Cardiac Outpatient Diagnostic Services
UM Shore Regional Health's Cardiology Outpatient Services include consultations, diagnostic services, and non-invasive cardiology testing utilizing advanced technology and state-of-the-art equipment. Our team of physicians, nurses and support staff are committed to providing exceptional health care in a comfortable and caring environment.
UM Shore Regional Health's Cardiology Outpatient Services is accredited by the Intersocietal Commission for the Accreditation of Echocardiography Laboratories. All cardiac stress tests are performed under the direct supervision of a cardiologist who is in the room during each test.
Most services are offered at UM Shore Medical Centers at Chestertown, Dorchester and Easton unless otherwise noted – your physician can find out the best location for you to have your test. Patients must be referred to Cardiology Outpatient Services by their physician.

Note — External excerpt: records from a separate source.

(* ===== verification/RemoteAuth.v ===== *)
(** * Pairing and authentication of remote devices

    Models [PairingAuthority] of [src/src/remote_auth.rs]: single-use claims, pairing
    requests, local approval, tickets bound to a device key, revocation.  Every method
    holds the authority's lock from its first access to its return, so each is one
    function of the state.  The clock, random secrets and ids are arguments; the
    cryptography (base64, Ed25519, SHA-256) is the class [DeviceCrypto].

    A notification channel ([watch::Sender]) is a number; the channels on which [true]
    was sent are the set [au_signalled].  A history is the list of the operations
    performed so far. *)

From stdpp Require Import base numbers list strings gmap sorting.
From S2P Require Import Prelude RustStr Protocol.

(** ** The libraries the authority uses *)

Class DeviceCrypto (Key Sig : Type) := {
  base64_decode : string → option string;
  key_from_bytes : string → option Key;
  key_bytes : Key → string;
  signature_from_slice : string → option Sig;
  verify : Key → string → Sig → bool;
  sha256 : string → string;
}.

(** ** Data *)

Record PendingPairing := mkPairing {
  pp_id : string;
  pp_device_id : string;
  pp_fingerprint : string;
  pp_label : string;
  pp_requested_capabilities : list ClientCapability;
}.

Record TicketGrant := mkGrant {
  tg_ticket : string;
  tg_device_id : string;
  tg_capabilities : list ClientCapability;
}.

Record AuthenticatedDevice := mkDevice {
  ad_device_id : string;
  ad_label : string;
  ad_capabilities : list ClientCapability;
}.

Inductive AuthError :=
  | UnknownClaim | ExpiredClaim | InvalidDeviceKey | PairingNotFound | PairingAlreadyResolved
  | CapabilitiesNotRequested | UnknownTicket | DeviceKeyMismatch | InvalidSignature | DeviceLimitReached.

#[export] Instance AuthError_eq_dec : EqDecision AuthError.
Proof. solve_decision. Defined.

Record PairingClaim := mkClaim { pc_secret : string; pc_expires_in_secs : Z }.

Section remote_auth.
Context {Key Sig : Type} `{key_eq_dec : !EqDecision Key} `{crypto : !DeviceCrypto Key Sig}.

Record TicketState := mkTicket {
  ts_device_id : string;
  ts_label : string;
  ts_verifying_key : Key;
  ts_capabilities : list ClientCapability;
}.

Inductive PairingResolution :=
  | PrPending
  | PrApproved (grant : TicketGrant) (ticket : TicketState)
  | PrDenied.

Record PendingState := mkPendingState {
  ps_request : PendingPairing;
  ps_verifying_key : Key;
  ps_resolution : PairingResolution;
}.

Record AuthorityState := mkAuthority {
  au_claims : gmap string Z;
  au_pending : gmap string PendingState;
  au_tickets : gmap string TicketState;
  au_device_notifiers : gmap string nat;
  au_next_channel : nat;
  au_signalled : gset nat;
}.

Definition authority_new : AuthorityState := mkAuthority ∅ ∅ ∅ ∅ 0 ∅.

Definition set_claims (c : gmap string Z) (s : AuthorityState) : AuthorityState :=
  mkAuthority c (au_pending s) (au_tickets s) (au_device_notifiers s) (au_next_channel s) (au_signalled s).
Definition set_pending (p : gmap string PendingState) (s : AuthorityState) : AuthorityState :=
  mkAuthority (au_claims s) p (au_tickets s) (au_device_notifiers s) (au_next_channel s) (au_signalled s).

(** ** Helpers *)

Definition NUL : string := String (Ascii.ascii_of_nat 0) "".

Definition AUTH_DOMAIN : string := "daimonos-remote-v2" +:+ NUL.

Definition auth_message (challenge ticket : string) : string :=
  AUTH_DOMAIN +:+ challenge +:+ NUL +:+ ticket.

Definition decode_verifying_key (encoded : string) : result Key AuthError :=
  match base64_decode encoded with
  | None => Err InvalidDeviceKey
  | Some bytes =>
      if String.length bytes =? 32 then ok_or (key_from_bytes bytes) InvalidDeviceKey else Err InvalidDeviceKey
  end.

Definition hex_digit (n : nat) : string :=
  String (Ascii.ascii_of_nat (if n <? 10 then 48 + n else 87 + n)) "".

Fixpoint hex_encode (bytes : string) : string :=
  match bytes with
  | EmptyString => ""
  | String c bytes => hex_digit (byte_of c / 16) +:+ hex_digit (byte_of c mod 16) +:+ hex_encode bytes
  end.

Definition device_id (key : Key) : string := hex_encode (sha256 (key_bytes key)).

(** [chunks(4)], at most [n] of them. *)
Fixpoint chunks4 (n : nat) (s : string) : list string :=
  match n, s with
  | S n, String _ _ => str_take 4 s :: chunks4 n (str_drop 4 s)
  | _, _ => []
  end.

Definition display_fingerprint (device_id : string) : string := join ":" (chunks4 8 device_id).
(* ===== verification/ToolOutput.v ===== *)
(** * Bounding tool output and pruning old tool context

    Models [src/src/tool_output.rs]: how a large tool result becomes a preview that
    names the file holding all of it ([preview], [structured_preview], [bound_text]),
    and how old results and arguments are shed from a history inside one turn
    ([microcompact_history]).

    The managed directory is a map from paths to contents; what the operating system
    decides (whether a store succeeds, the random part of a file name, which files
    have expired) is a parameter of the model, as are [serde_json]'s reader and
    printer. *)

From stdpp Require Import base numbers list strings gmap sorting.
From S2P Require Import Prelude RustStr Utf8 Safety ToolLifecycle Messages History.

(** ** String searches *)

(** [str::split_once]. *)
Fixpoint split_once (sep s : string) : option (string * string) :=
  match strip_prefix sep s with
  | Some t => Some ("", t)
  | None =>
      match s with
      | EmptyString => None
      | String c s =>
          match split_once sep s with Some (a, b) => Some (String c a, b) | None => None end
      end
  end.

(** The text before the last occurrence, [&s[..s.rfind(pat)?]]. *)
Fixpoint before_last (pat s : string) : option string :=
  match s with
  | EmptyString => if starts_with pat "" then Some "" else None
  | String c t =>
      match before_last pat t with
      | Some p => Some (String c p)
      | None => if starts_with pat s then Some "" else None
      end
  end.

Definition trim_start (s : string) : string := str_concat (drop_while char_is_whitespace (chars s)).

Definition char_count (s : string) : nat := length (chars s).

(** [Path::components] of a Unix path, as far as [starts_with] compares them. *)
Fixpoint path_parts_from (cur : string) (s : string) : list string :=
  match s with
  | EmptyString => [cur]
  | String c s =>
      if bool_decide (c = Ascii.ascii_of_nat 47) then cur :: path_parts_from "" s
      else path_parts_from (cur +:+ String c "") s
  end.

Definition path_parts (s : string) : bool * list string :=
  (starts_with "/" s,
   List.filter (λ p, negb (bool_decide (p = "" ∨ p = "."))) (path_parts_from "" s)).

Definition path_starts_with (base path : string) : bool :=
  bool_decide ((path_parts base).1 = (path_parts path).1) &&
  bool_decide (take (length (path_parts base).2) (path_parts path).2 = (path_parts base).2).

(** ** Configuration *)

Record ReformatConfig := mkReformatConfig {
  rf_enabled : bool;
  rf_tools : list string;
  rf_min_chars : nat;
  rf_model : option string;
  rf_max_input_chars : nat;
}.

Record ToolOutputConfig := mkToolOutputConfig {
  toc_directory : option string;
  toc_max_bytes : nat;
  toc_max_lines : nat;
  toc_retention_days : nat;
  toc_intra_turn_result_budget_tokens : nat;
  toc_intra_turn_keep_recent_results : nat;
  toc_old_argument_max_chars : nat;
  toc_reformat : ReformatConfig;
}.

Definition reformat_config_default : ReformatConfig := mkReformatConfig false [] 1000 None 60000.

Definition tool_output_config_default : ToolOutputConfig :=
  mkToolOutputConfig None (50 * 1024) 2000 7 40000 5 2000 reformat_config_default.

(** [ToolOutputConfig::validate]. *)
Definition validate_tool_output (cfg : ToolOutputConfig) : result unit string :=
  if toc_max_bytes cfg <? 256 then Err "tool_output.max_bytes must be at least 256"
  else if toc_max_lines cfg <? 3 then Err "tool_output.max_lines must be at least 3"
  else if toc_retention_days cfg =? 0 then Err "tool_output.retention_days must be greater than zero"
  else if toc_intra_turn_result_budget_tokens cfg =? 0 then
    Err "tool_output.intra_turn_result_budget_tokens must be greater than zero"
  else if toc_intra_turn_keep_recent_results cfg =? 0 then
    Err "tool_output.intra_turn_keep_recent_results must be greater than zero"
  else if toc_old_argument_max_chars cfg <? 20 then
    Err "tool_output.old_argument_max_chars must be at least 20"
  else Ok tt.

(** ** Previews *)

Definition TRUNCATED_MARKER : string := "truncated; full output saved to".
Definition PRUNED_MARKER : string := "old tool result pruned; full output saved to".
Definition ARGUMENT_MARKER : string := "...(argument truncated)".

Definition is_newline (c : Ascii.ascii) : bool := byte_of c =? 10.

Fixpoint newlines (s : string) : nat :=
  match s with EmptyString => 0 | String c s => (if is_newline c then 1 else 0) + newlines s end.

Definition line_count (text : string) : nat :=
  if bool_decide (text = "") then 0 else newlines text + 1.

Definition take_prefix_bytes (text : string) (max : nat) : string :=
  str_take (floor_boundary text (max `min` String.length text)) text.

Fixpoint ceil_boundary (fuel : nat) (text : string) (start : nat) : nat :=
  match fuel with
  | 0 => start
  | S fuel =>
      if (start <? String.length text) && negb (is_char_boundary text start)
      then ceil_boundary fuel text (S start) else start
  end.

Definition take_suffix_bytes (text : string) (max : nat) : string :=
  if String.length text <=? max then text
  else str_drop (ceil_boundary max text (String.length text - max)) text.

Definition div_ceil (n m : nat) : nat := (n + (m - 1)) / m.

Definition preview (text marker : string) (max_lines max_bytes : nat) : string :=
  let marker := take_prefix_bytes marker max_bytes in
  if (max_lines <=? 1) || (max_bytes <=? String.length marker + 2) then marker
  else
    let ls := lines text in
    let data_lines := max_lines - 1 in
    let head_lines := div_ceil data_lines 2 in
    let tail_lines := data_lines / 2 in
    let head := join newline (take head_lines ls) in
    let tail := join newline (drop (length ls - tail_lines) ls) in
    let separators := if bool_decide (tail = "") then 1 else 2 in
    let available := max_bytes - (String.length marker + separators) in
    let head := take_prefix_bytes head (div_ceil available 2) in
    let tail := take_suffix_bytes tail (available / 2) in
    if bool_decide (tail = "") then head +:+ newline +:+ marker
    else head +:+ newline +:+ marker +:+ newline +:+ tail.

(** ** Structured previews *)

Fixpoint longest_json_string_len (value : Json) : nat :=
  match value with
  | JString text => String.length text
  | JArray items => foldr Nat.max 0 (map longest_json_string_len items)
  | JObject fields => foldr Nat.max 0 (map (λ f, longest_json_string_len f.2) fields)
  | _ => 0
  end.

Fixpoint json_contains_path (value : Json) (output_path : string) : bool :=
  match value with
  | JString text => contains output_path text
  | JArray items => existsb (λ item, json_contains_path item output_path) items
  | JObject fields => existsb (λ f, json_contains_path f.2 output_path) fields
  | _ => false
  end.

(** [iter_mut().any(f)]: stop at the first element that [f] changes. *)
Definition any_mut {A} (f : A → option A) : list A → option (list A) :=
  fix go l :=
    match l with
    | [] => None
    | x :: l =>
        match f x with
        | Some x' => Some (x' :: l)
        | None => match go l with Some l' => Some (x :: l') | None => None end
        end
    end.

(** [None] is the answer [false], which leaves the value as it was. *)
Fixpoint truncate_first_json_string (longest target_bytes : nat) (marker : string) (max_lines : nat)
    (value : Json) : option Json :=
  match value with
  | JString text =>
      if String.length text =? longest then
        let replacement := preview text marker max_lines target_bytes in
        if String.length text <=? String.length replacement then None else Some (JString replacement)
      else None
  | JArray items =>
      match any_mut (truncate_first_json_string longest target_bytes marker max_lines) items with
      | Some items' => Some (JArray items')
      | None => None
      end
  | JObject fields =>
      match any_mut (λ f : string * Json,
               match truncate_first_json_string longest target_bytes marker max_lines f.2 with
               | Some v => Some (f.1, v)
               | None => None
               end) fields with
      | Some fields' => Some (JObject fields')
      | None => None
      end
  | _ => None
  end.

(** The bytes of all strings of a value: what every truncation reduces. *)
Fixpoint json_string_bytes (value : Json) : nat :=
  match value with
  | JString text => String.length text
  | JArray items => sum_list (map json_string_bytes items)
  | JObject fields => sum_list (map (λ f, json_string_bytes f.2) fields)
  | _ => 0
  end.

Section serde.
Context (json_text : Json → string) (json_parse : string → option Json).

(** The loop of [structured_preview]; [inl] is its early return, [inr] a [break]. *)
Fixpoint shrink_loop (fuel : nat) (output_path marker : string) (max_lines max_bytes : nat)
    (value : Json) : option (option string) :=
  match fuel with
  | 0 => None
  | S fuel =>
      let serialized := json_text value in
      if String.length serialized <=? max_bytes then
        if json_contains_path value output_path then Some (Some serialized) else Some None
      else
        let longest := longest_json_string_len value in
        if longest =? 0 then Some None
        else
          let excess := String.length serialized - max_bytes in
          if longest <? excess then Some None
          else
            match truncate_first_json_string longest (longest - excess) marker max_lines value with
            | Some value => shrink_loop fuel output_path marker max_lines max_bytes value
            | None => Some None
            end
  end.

Definition fallback_preview (output_path : string) : Json :=
  JObject [("full_output_path", JString output_path); ("truncated", JBool true)].

Definition structured_preview (value : Json) (output_path marker : string) (max_lines max_bytes : nat)
    : option string :=
  match shrink_loop (S (json_string_bytes value)) output_path marker max_lines max_bytes value with
  | Some (Some serialized) => Some serialized
  | _ =>
      let fallback := json_text (fallback_preview output_path) in
      if String.length fallback <=? max_bytes then Some fallback else None
  end.

Definition marker_output_path (text : string) : option string :=
  match split_once TRUNCATED_MARKER text with
  | None => None
  | Some (_, suffix) =>
      let path := trim_start suffix in
      let path := default path (before_last " ..." path) in
      if bool_decide (path = "") then None else Some path
  end.

Fixpoint json_output_path (value : Json) : option string :=
  match value with
  | JString text => marker_output_path text
  | JArray items => find_map json_output_path items
  | JObject fields =>
      match lfind (λ f : string * Json, bool_decide (f.1 = "full_output_path")) fields with
      | Some (_, JString path) => Some path
      | _ => find_map (λ f, json_output_path f.2) fields
      end
  | _ => None
  end.

Definition existing_output_path (content : string) : option string :=
  match json_parse content ≫= json_output_path with
  | Some path => Some path
  | None => marker_output_path content
  end.
End serde.

Definition dquote : string := String (Ascii.ascii_of_nat 34) "".

(** ** The managed directory *)

Record Storage := mkStorage { st_files : gmap string string; st_tick : nat }.

Record BoundText := mkBoundText {
  bt_content : string;
  bt_output_path : option string;
  bt_original_chars : nat;
  bt_visible_chars : nat;
}.

Definition is_ascii_alphanumeric (c : Ascii.ascii) : bool :=
  in_range 48 57 c || in_range 65 90 c || in_range 97 122 c.

Definition safe_char (g : string) : string :=
  match g with
  | String c EmptyString => if is_ascii_alphanumeric c then g else "_"
  | _ => "_"
  end.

A wand-like device called a transducer is placed on the chest. Sound waves are bounced off the heart and produce an image of the heart in motion. This provides a moving picture of the heart structure and its pumping ability. An Echocardiogram is often combined with Doppler ultrasound and color Doppler to evaluate blood flow across the heart's valves. The test will take from 30 to 90 minutes depending on the patient's condition and the type of echo needed. This test will help the doctor to evaluate: how well your heart is moving, how well the valves are working and the size of the heart and its pumping chambers (ventricles).
Cardiac Stress Test
Some heart conditions are easier to diagnose during exercise. For a stress test, a person walks or runs on a treadmill while the heart activity is monitored for abnormal heart rhythms. Another test is Stress Echo, a combination of treadmill testing and an echocardiogram.
Nuclear Stress Test
For this test, the patient is given a small dose of radioactive solution to track blood flow to the heart muscle, and to evaluate heart function.
This simple test records the electrical activity of the heart. Patches with wires attached are placed on a patient's chest, arms, and legs. The wires are connected to a monitor that can record abnormal findings of the heart's electrical impulses.
This test uses patches placed on the chest with wires that are connected to a portable monitor. It records the heart's electrical activity continuously for 24 hours during normal daily activities. Individuals are given a diary to record any symptoms that can then be correlated with the findings of the monitor. This test is available at UM Shore Regional Health's outpatient diagnostic centers and UM Shore Medical Center at Dorchester.
Tilt Table Test
(UM Shore Medical Center at Easton only) Also called a head upright tilt test, it records your blood pressure and heart rate on a minute-by-minute basis while the table is tilted in a head-up position at different levels. The results of this test will help determine what may be causing your symptoms of light-headedness or fainting spells (also called syncope).
Magnetic Resonance Imaging
A noninvasive diagnostic procedure which uses radiofrequency waves and a strong magnetic field to provide extremely clear and detailed pictures of internal organs and tissues. Diagnostic MRI procedures utilized to evaluate cardiac conditions include:
- Magnetic Resonance Angiography: This test is used to determine the extent of damage that may have been caused by a variety of cardiac or vascular conditions.
- Cardiac Magnetic Resonance Imaging (Cardiac MRI): This helps your physician evaluate both the structure and function of the heart and its blood vessels. Our certified MRI technologists provide your physician with state of the art images of the structures and function of the heart and major vessels, without the risks associated with traditional, more invasive procedures.
- Nuclear Medicine Scan: An imaging test to check the health of your internal organs. Among the organs often tested are the heart, lungs, thyroid, gallbladder and liver. This test uses a small amount of radioactive matter (tracer) and a special nuclear camera to form an image. By performing a nuclear medicine scan your physician can diagnose metabolic changes caused by small tumors, fine fractures, or degenerative diseases such as arthritis.